(** Lines 35 to 39 of [create_yaml_for_refinement] *)
Definition update_config (config : yaml F)
    (match_results_csv template_volume_path : string) (gpu_ids : list Z)
  : outcome (yaml F) :=
  let? config := setitem config "template_volume_path" (YStr template_volume_path) in
  let? config := setitem2 config "particle_stack" "df_path" (YStr match_results_csv) in
  setitem2 config "computational_config" "gpu_ids" (YSeq (map YInt gpu_ids)).

Definition create_yaml_for_refinement
    (template_yaml_path match_results_csv output_yaml_path template_volume_path : string)
    (gpu_ids : list Z) : M world (yaml F) :=
  text <- read_file template_yaml_path ;;
  config <- lift (safe_load text) ;;
  config <- lift (update_config config match_results_csv template_volume_path gpu_ids) ;;
  write_file output_yaml_path (dump config) ;;
  ret config.

(** The [try] statement of [process_micrograph_refinement] *)
Definition run_guarded (micrograph_basename custom_yaml_path output_dir : string)
    (gpu_ids : list Z) (batch_size : Z) : M world bool :=
  try_except_Exception
    (print ("Running refine template for " +:+ micrograph_basename
            +:+ " results with GPUs " +:+ str_list_Z gpu_ids) ;;
     let refine_output_csv :=
       join output_dir ((splitext micrograph_basename).1 +:+ "_refined_results.csv") in
     elapsed_time <-
       call (fun files => refine_template files custom_yaml_path refine_output_csv batch_size) ;;
     print ("Refinement wall time: " +:+ strftime_HMS elapsed_time) ;;
     print ("Successfully refined matches for " +:+ micrograph_basename) ;;
     ret true)
    (fun e =>
     print ("Error refining matches for " +:+ micrograph_basename +:+ ": " +:+ str_exn e) ;;
     ret false).

Definition process_micrograph_refinement
    (micrograph_path match_results_csv template_yaml output_dir template_volume_path : string)
    (gpu_ids : list Z) (batch_size : Z) : M world bool :=
  let micrograph_basename := basename micrograph_path in
  let micrograph_number := extract_micrograph_number micrograph_basename in
  if is_empty micrograph_number then
    print ("Could not extract micrograph number from " +:+ micrograph_basename) ;;
    ret false
  else
    (* Check if match results CSV exists *)
    found <- exists_ match_results_csv ;;
    if negb found then
      print ("Match template results not found: " +:+ match_results_csv) ;;
      ret false
    else
      (* Check if there are any results to refine *)
      text <- read_file match_results_csv ;;
      rows <- lift (read_csv text) ;;
      if rows =? 0 then
        print ("No matches to refine in " +:+ match_results_csv) ;;
        ret false
      else
        let custom_yaml_path :=
          join output_dir ((splitext micrograph_basename).1 +:+ "_refine_config.yaml") in
        create_yaml_for_refinement template_yaml match_results_csv custom_yaml_path
          template_volume_path gpu_ids ;;
        run_guarded micrograph_basename custom_yaml_path output_dir gpu_ids batch_size.

(** [filter_numbers] is [--filter-numbers] after [int] was applied
    to its comma-separated parts; [None] when the option is absent
    or empty. *)
Record args := {
  micrographs_dir : string;
  template_yaml : string;
  match_results_dir : string;
  template_volume : string;
  output_dir : string;
  results_suffix : string;
  gpu_ids : list Z;
  batch_size : Z;
  pattern : string;
  start_idx : option Z;
  end_idx : option Z;
  job_idx : option Z;
  jobs_per_array : option Z;
  filter_numbers : option (list Z);
}.

(** "Filter by specific micrograph numbers if provided" *)
Definition filter_by_numbers (numbers : list Z) (micrograph_files : list string)
  : list string :=
  List.filter (fun mgraph_file =>
                 match extract_numeric_micrograph_id (basename mgraph_file) with
                 | Some mgraph_id => bool_decide (mgraph_id ∈ numbers)
                 | None => false
                 end)
              micrograph_files.
(** * Retail dashboard: loader, preprocessor, enricher, aggregator, exporter

    A shallow embedding of [retail_dashboard.py] ([load_data],
    [load_data_from_sharepoint], [preprocess_data]) and of
    [powerbi_data_processor.py] ([create_enhanced_datasets],
    [create_summary_tables], [export_for_powerbi]).

    Conventions.
    - float64/int64 cells are exact rationals; the null marker (NaN, NaT,
      None) is [None].  Rounding is not modelled.
    - Python exceptions are the [Raise] results of [result].
    - Strings are byte strings; [lower] and [strip] act on ASCII. *)

From Stdlib Require Import List Bool Arith ZArith QArith Qround Lia.
From Stdlib Require Import Ascii String DecimalString Permutation Sorted.
Import ListNotations.

Local Open Scope string_scope.
Local Open Scope list_scope.

(** ** Exceptions *)

(** The four places that raise [FileNotFoundError] in [retail_dashboard.py]. *)
Inductive not_found : Type :=
| UnableToDownload      (* "Unable to download file from SharePoint" *)
| ErrorProcessing       (* "Error processing SharePoint file" *)
| NoDefaultFile         (* "Data file not found. Looking for: ..." *)
| NoSuchFile.           (* "Data file not found: <filepath>" *)

Inductive exn : Type :=
| KeyError (label : string)
| AttributeError
| TypeError
| IndexError
| ParseError
| FileNotFoundError (why : not_found).

Inductive result (A : Type) : Type :=
| Return (a : A)
| Raise (e : exn).

Arguments Return {A} a.
Arguments Raise {A} e.

Definition bind {A B : Type} (m : result A) (k : A -> result B) : result B :=
  match m with
  | Return a => k a
  | Raise e => Raise e
  end.

Notation "x <- m ;; k" := (bind m (fun x => k))
  (at level 61, m at next level, right associativity).

(** ** Python string operations *)

Module PyStr.

(** A [str] is held as its UTF-8 bytes. *)
Definition byte (c : ascii) : nat := nat_of_ascii c.

Definition is_upper (c : ascii) : bool :=
  let n := nat_of_ascii c in (65 <=? n)%nat && (n <=? 90)%nat.

Definition lower_char (c : ascii) : ascii :=
  if is_upper c then ascii_of_nat (nat_of_ascii c + 32) else c.

(** [s.lower()].  Besides A to Z, two characters have a lower case with an
    ASCII letter in it: U+0130 (i followed by U+0307) and U+212A, the Kelvin
    sign (k).  Any other character outside ASCII is left as it is: its lower
    case has no ASCII character either, so that no test [needle in
    s.lower()] with an ASCII needle tells the difference. *)
Fixpoint lower (s : string) : string :=
  match s with
  | EmptyString => EmptyString
  | String a s1 =>
      match s1 with
      | EmptyString => String (lower_char a) EmptyString
      | String b s2 =>
          if (byte a =? 196)%nat && (byte b =? 176)%nat
          then String "i" (String (ascii_of_nat 204)
                             (String (ascii_of_nat 135) (lower s2)))
          else
            match s2 with
            | EmptyString => String (lower_char a) (lower s1)
            | String c s3 =>
                if (byte a =? 226)%nat && (byte b =? 132)%nat
                   && (byte c =? 170)%nat
                then String "k" (lower s3)
                else String (lower_char a) (lower s1)
            end
      end
  end.

(** [c.isspace()] for the characters of one byte: TAB, LF, VT, FF, CR, FS,
    GS, RS, US and the space. *)
Definition is_space (c : ascii) : bool :=
  let n := nat_of_ascii c in
  ((9 <=? n)%nat && (n <=? 13)%nat) || ((28 <=? n)%nat && (n <=? 32)%nat).

(** ... of two bytes: U+0085 and U+00A0, the no-break space. *)
Definition is_space2 (a b : ascii) : bool :=
  (byte a =? 194)%nat && ((byte b =? 133)%nat || (byte b =? 160)%nat).

(** ... of three bytes: U+1680, U+2000 to U+200A, U+2028, U+2029, U+202F,
    U+205F and U+3000. *)
Definition is_space3 (a b c : ascii) : bool :=
  ((byte a =? 225)%nat && (byte b =? 154)%nat && (byte c =? 128)%nat)
  || ((byte a =? 226)%nat && (byte b =? 128)%nat
      && (((128 <=? byte c)%nat && (byte c <=? 138)%nat)
          || (byte c =? 168)%nat || (byte c =? 169)%nat
          || (byte c =? 175)%nat))
  || ((byte a =? 226)%nat && (byte b =? 129)%nat && (byte c =? 159)%nat)
  || ((byte a =? 227)%nat && (byte b =? 128)%nat && (byte c =? 128)%nat).

(** The text after the first character of [s], when that character is
    whitespace. *)
Definition skip_space (s : string) : option string :=
  match s with
  | EmptyString => None
  | String a s1 =>
      if is_space a then Some s1
      else
        match s1 with
        | EmptyString => None
        | String b s2 =>
            if is_space2 a b then Some s2
            else
              match s2 with
              | EmptyString => None
              | String c s3 => if is_space3 a b c then Some s3 else None
              end
        end
  end.

(** [s] is one whitespace character. *)
Definition blank (s : string) : bool :=
  match skip_space s with
  | Some EmptyString => true
  | _ => false
  end.

Fixpoint lstrip (s : string) : string :=
  match s with
  | EmptyString => EmptyString
  | String a s1 =>
      if is_space a then lstrip s1
      else
        match s1 with
        | EmptyString => s
        | String b s2 =>
            if is_space2 a b then lstrip s2
            else
              match s2 with
              | EmptyString => s
              | String c s3 => if is_space3 a b c then lstrip s3 else s
              end
        end
  end.

Fixpoint rstrip (s : string) : string :=
  match s with
  | EmptyString => EmptyString
  | String c s' =>
      let t := rstrip s' in
      if blank (String c t) then EmptyString else String c t
  end.

(** [s.strip()] *)
Definition strip (s : string) : string := rstrip (lstrip s).

(** [needle in s] *)
Fixpoint contains (needle s : string) : bool :=
  if prefix needle s then true
  else match s with
       | EmptyString => false
       | String _ s' => contains needle s'
       end.
(** X1: what each click does to the number shown in [#cart-count], on a
    page reached from the empty cart by clicks none of which goes to
    [__proto__] or carries a name without a text, while the numbers stay
    below 2^53. On a line that is there, an add and an increase raise the
    count by one, a decrease lowers it by one and a remove lowers it by the
    quantity of the line. On an id without a line, an add creates the line
    and raises the count by one, unless the id is a name every object
    inherits, such as constructor: then the add changes neither the cart nor
    the count; an increase, a decrease and a remove of an id that is neither
    leave the page as it is. *)
Theorem count_follows_clicks (os : list op) (id : string) (nm : value) (pr : Number) :
  forallb plain os = true -> plain (Add id nm pr) = true ->
  sum_quantities (cart_var (run fresh os)) + 1 < 2 ^ 53 ->
  let pg := run fresh os in
  let n := sum_quantities (cart_var pg) in
  cart_count (dom pg) = Number_of_Z n /\
  match get id (cart_var pg) with
  | Some item =>
      cart_count (dom (add_to_cart_click id nm pr pg)) = Number_of_Z (n + 1) /\
      cart_count (dom (increase_qty_click id pg)) = Number_of_Z (n + 1) /\
      cart_count (dom (decrease_qty_click id pg)) = Number_of_Z (n - 1) /\
      cart_count (dom (remove_item_click id pg)) = Number_of_Z (n - quantity item)
  | None =>
      if ordinary_key id
      then cart_count (dom (add_to_cart_click id nm pr pg)) = Number_of_Z (n + 1) /\
           increase_qty_click id pg = pg /\
           decrease_qty_click id pg = pg /\
           remove_item_click id pg = pg
      else cart_var (add_to_cart_click id nm pr pg) = cart_var pg /\
           cart_count (dom (add_to_cart_click id nm pr pg)) = Number_of_Z n
  end.
Proof.
  intros Hp Ho Hs pg n.
  pose proof (run_canonical os) as Hc. fold pg in Hc.
  pose proof (run_positive_quantities os) as Hpos. fold pg in Hpos.
  pose proof (sum_quantities_nonneg _ Hpos) as H0.
  assert (Hid : String.eqb id proto = false).
  { cbn [plain] in Ho. apply andb_prop in Ho as [Ho _]. now apply negb_true_iff in Ho. }
  assert (Hafter : forall o, plain o = true ->
            sum_quantities (cart_var (apply pg o)) < 2 ^ 53 ->
            cart_count (dom (apply pg o)) =
            Number_of_Z (sum_quantities (cart_var (apply pg o)))).
  { intros o Hpo Hso. unfold pg in *. rewrite <- run_snoc in Hso |- *.
    apply run_plain_count; [|exact Hso].
    rewrite forallb_app, Hp. cbn. now rewrite Hpo. }
  assert (Hplain : plain (Increase id) = true /\ plain (Decrease id) = true /\
                   plain (Remove id) = true).
  { cbn [plain]. now rewrite Hid. }
  destruct Hplain as (Pi & Pd & Pr).
  assert (Hn : n < 2 ^ 53) by (subst n pg; lia).
  assert (Hn1 : n + 1 < 2 ^ 53) by (subst n pg; lia).
  assert (Hn0 : 0 <= n) by (subst n; exact H0).
  split; [apply run_plain_count; [exact Hp|exact Hn]|].
  destruct (get id (cart_var pg)) as [item|] eqn:Hg.
  - assert (Hq : 1 <= quantity item).
    { unfold positive_quantities in Hpos. rewrite Forall_forall in Hpos.
      exact (Hpos _ (get_In _ _ _ Hg)). }
    pose proof (Hafter (Add id nm pr) Ho) as Ha.
    pose proof (Hafter (Increase id) Pi) as Hi.
    pose proof (Hafter (Decrease id) Pd) as Hd.
    pose proof (Hafter (Remove id) Pr) as Hr.
    cbn [apply] in Ha, Hi, Hd, Hr.
    unfold add_to_cart_click, increase_qty_click, decrease_qty_click,
      remove_item_click in *.
    rewrite (lookup_own _ _ _ Hg) in *. cbn [with_quantity quantity] in *.
    rewrite !cart_var_refreshed in *.
    rewrite (sum_put_present _ _ _ _ Hc Hg) in Ha, Hi. cbn [quantity with_quantity] in Ha, Hi.
    fold n in Ha, Hi.
    rewrite (sum_delete _ _ _ Hc Hg) in Hr. fold n in Hr.
    split; [rewrite Ha; [f_equal|]; lia|].
    split; [rewrite Hi; [f_equal|]; lia|].
    split; [|rewrite Hr; [reflexivity|lia]].
    destruct (quantity item - 1 <=? 0) eqn:E.
    + apply Z.leb_le in E. rewrite delete_put in Hd |- *.
      rewrite (sum_delete _ _ _ Hc Hg) in Hd.
      fold n in Hd. rewrite Hd; [f_equal|]; lia.
    + rewrite (sum_put_present _ _ _ _ Hc Hg) in Hd. cbn [quantity with_quantity] in Hd.
      fold n in Hd. rewrite Hd; [f_equal|]; lia.
  - destruct (ordinary_key id) eqn:K.
    + pose proof (Hafter (Add id nm pr) Ho) as Ha. cbn [apply] in Ha.
      unfold add_to_cart_click, increase_qty_click, decrease_qty_click,
        remove_item_click in *.
      rewrite (lookup_absent _ _ Hg K) in *.
      rewrite cart_var_refreshed, (sum_put_absent _ _ _ Hg) in Ha.
      cbn [quantity with_quantity] in Ha. fold n in Ha.
      split; [apply Ha; lia|]. now repeat split.
    + pose proof (Hafter (Add id nm pr) Ho) as Ha. cbn [apply] in Ha.
      unfold add_to_cart_click in *. unfold lookup in *. rewrite Hg, Hid in *.
      unfold ordinary_key in K. rewrite Hid in K. cbn [negb andb] in K.
      apply negb_false_iff in K. rewrite K in *.
      rewrite cart_var_refreshed in *. fold n in Ha.
      split; [reflexivity|apply Ha; lia].
Qed.

Lemma count_follows_clicks_witness :
  cart_count (dom (add_to_cart_click "constructor" (Str "Box") (decimal false 5 0)
                     (run fresh [widget; mug; widget]))) = Number_of_Z 3.
Proof.
  exact (proj2 (proj2 (count_follows_clicks [widget; mug; widget] "constructor"
                         (Str "Box") (decimal false 5 0) eq_refl eq_refl eq_refl))).
Defined.

(** ** One click after another *)

Lemma names_have_text_app (c1 c2 : cart) :
  names_have_text (c1 ++ c2) = names_have_text c1 && names_have_text c2.
Proof. apply forallb_app. Qed.

(** Changing the quantity of a line changes neither whether the names have
    texts nor which keys are inherited. *)
Lemma put_quantity_same_outcome (f : bool) (id : string) (item : line) (q : Z) (c : cart) :
  canonical c = true -> get id c = Some item ->
  let c1 := put id (with_quantity item q) c in
  c1 <> [] /\ names_have_text c1 = names_have_text c /\
  inherited_keys f c1 = inherited_keys f c.
Proof.
  intros Hc Hg c1. subst c1.
  destruct (put_present id (with_quantity item q) item c Hc Hg)
    as (o1 & o2 & E & E1 & _).
  rewrite E1. split; [now destruct o1|]. split.
  - rewrite E, !names_have_text_app. reflexivity.
  - unfold inherited_keys. destruct f; [|reflexivity].
    rewrite <- E1. destruct (String.eqb "quantity" id) eqn:K.
    + apply String.eqb_eq in K. subst id. now rewrite get_put_same, Hg.
    + apply String.eqb_neq in K. now rewrite get_put_other.
Qed.

(** Showing another cart with the same outcome and then the first one again
    gives the page back. *)
Lemma there_and_back (pg : page) (c1 : cart) :
  in_step pg -> cart_var pg <> [] -> c1 <> [] ->
  names_have_text c1 = names_have_text (cart_var pg) ->
  inherited_keys (proto_quantity pg) c1 =
    inherited_keys (proto_quantity pg) (cart_var pg) ->
  refreshed (proto_quantity pg) (cart_var pg)
    (refreshed (proto_quantity pg) c1 pg) = pg.
Proof.
  intros [Hd Hs] Hne Hne1 Hn Hi.
  unfold completes in Hs. unfold refreshed.
  rewrite (updateCart_cases _ c1), Hn, Hi.
  rewrite (updateCart_cases _ (cart_var pg)) in Hd, Hs.
  rewrite (updateCart_cases _ (cart_var pg)).
  destruct pg as [c d b f]. cbn [cart_var dom buxxelCart proto_quantity] in *.
  destruct c as [|kv c]; [contradiction|]. destruct c1 as [|kv1 c1]; [contradiction|].
  destruct (names_have_text (kv :: c) &&
            match inherited_keys f (kv :: c) with [] => true | _ => false end).
  - cbn [fst snd dom buxxelCart] in *.
    destruct (Hs eq_refl) as [E|[E _]]; [|discriminate]. now rewrite <- Hd, E.
  - cbn [fst snd dom buxxelCart cart_count cart_total] in *.
    rewrite Hd. reflexivity.
Qed.

(** X2: on a page reached from the empty cart, an increase followed by a
    decrease of the same line gives the page back. A decrease followed by
    an increase does so only for a line with more than one item: for a line
    with one item the decrease deletes the line and the increase finds
    nothing to raise. *)
Theorem increase_and_decrease_cancel (os : list op) (id : string) (item : line) :
  get id (cart_var (run fresh os)) = Some item ->
  let pg := run fresh os in
  decrease_qty_click id (increase_qty_click id pg) = pg /\
  (1 < quantity item -> increase_qty_click id (decrease_qty_click id pg) = pg) /\
  (quantity item = 1 ->
   cart_var (increase_qty_click id (decrease_qty_click id pg)) = delete id (cart_var pg) /\
   get id (cart_var (increase_qty_click id (decrease_qty_click id pg))) = None).
Proof.
  intros Hg pg. fold pg in Hg.
  pose proof (run_canonical os) as Hc. fold pg in Hc.
  pose proof (run_in_step os) as Hstep. fold pg in Hstep.
  pose proof (own_id_ordinary os id item Hg) as Hk.
  assert (Hne : cart_var pg <> []) by (intros E; rewrite E in Hg; discriminate).
  assert (Hq : 1 <= quantity item).
  { pose proof (run_positive_quantities os) as Inv.
    unfold positive_quantities in Inv. rewrite Forall_forall in Inv.
    exact (Inv _ (get_In _ _ _ Hg)). }
  split; [|split].
  - unfold increase_qty_click. rewrite (lookup_own _ _ _ Hg).
    unfold decrease_qty_click. rewrite cart_var_refreshed, proto_quantity_refreshed.
    rewrite (lookup_own _ _ _ (get_put_same _ _ _)).
    cbn [with_quantity quantity name price].
    replace (quantity item + 1 - 1 <=? 0) with false by (symmetry; apply Z.leb_gt; lia).
    rewrite put_put.
    change (with_quantity (with_quantity item (quantity item + 1)) (quantity item + 1 - 1))
      with (with_quantity item (quantity item + 1 - 1)).
    rewrite (with_quantity_same item) by lia.
    rewrite (put_get _ _ _ Hc Hg).
    destruct (put_quantity_same_outcome (proto_quantity pg) id item (quantity item + 1)
                (cart_var pg) Hc Hg) as (N1 & N2 & N3).
    now apply there_and_back.
  - intros H1. unfold decrease_qty_click. rewrite (lookup_own _ _ _ Hg).
    cbn [with_quantity quantity name price].
    replace (quantity item - 1 <=? 0) with false by (symmetry; apply Z.leb_gt; lia).
    unfold increase_qty_click. rewrite cart_var_refreshed, proto_quantity_refreshed.
    rewrite (lookup_own _ _ _ (get_put_same _ _ _)).
    cbn [with_quantity quantity name price].
    rewrite put_put.
    change (with_quantity (with_quantity item (quantity item - 1)) (quantity item - 1 + 1))
      with (with_quantity item (quantity item - 1 + 1)).
    rewrite (with_quantity_same item) by lia.
    rewrite (put_get _ _ _ Hc Hg).
    destruct (put_quantity_same_outcome (proto_quantity pg) id item (quantity item - 1)
                (cart_var pg) Hc Hg) as (N1 & N2 & N3).
    now apply there_and_back.
  - intros H1. unfold decrease_qty_click. rewrite (lookup_own _ _ _ Hg).
    cbn [with_quantity quantity name price]. rewrite H1.
    change (1 - 1 <=? 0) with true. cbv iota.
    unfold increase_qty_click. rewrite cart_var_refreshed.
    rewrite delete_put.
    rewrite (lookup_absent _ _ (get_delete_same _ _) Hk).
    rewrite cart_var_refreshed.
    split; [reflexivity|apply get_delete_same].
Qed.

Lemma increase_and_decrease_cancel_witness :
  let pg := run fresh [widget; mug; widget] in
  let item := {| name := Str "Widget"; price := decimal false 999 (-2); quantity := 2 |} in
  decrease_qty_click "X1" (increase_qty_click "X1" pg) = pg /\
  (1 < quantity item -> increase_qty_click "X1" (decrease_qty_click "X1" pg) = pg) /\
  (quantity item = 1 ->
   cart_var (increase_qty_click "X1" (decrease_qty_click "X1" pg)) = delete "X1" (cart_var pg) /\
   get "X1" (cart_var (increase_qty_click "X1" (decrease_qty_click "X1" pg))) = None).
Proof.
  exact (increase_and_decrease_cancel [widget; mug; widget] "X1"
           {| name := Str "Widget"; price := decimal false 999 (-2); quantity := 2 |}
           eq_refl).
Defined.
○ ○ ○ ○ ○
Using the entries above, state how many lines contain the string "Hplain"; the number is all that is needed.

2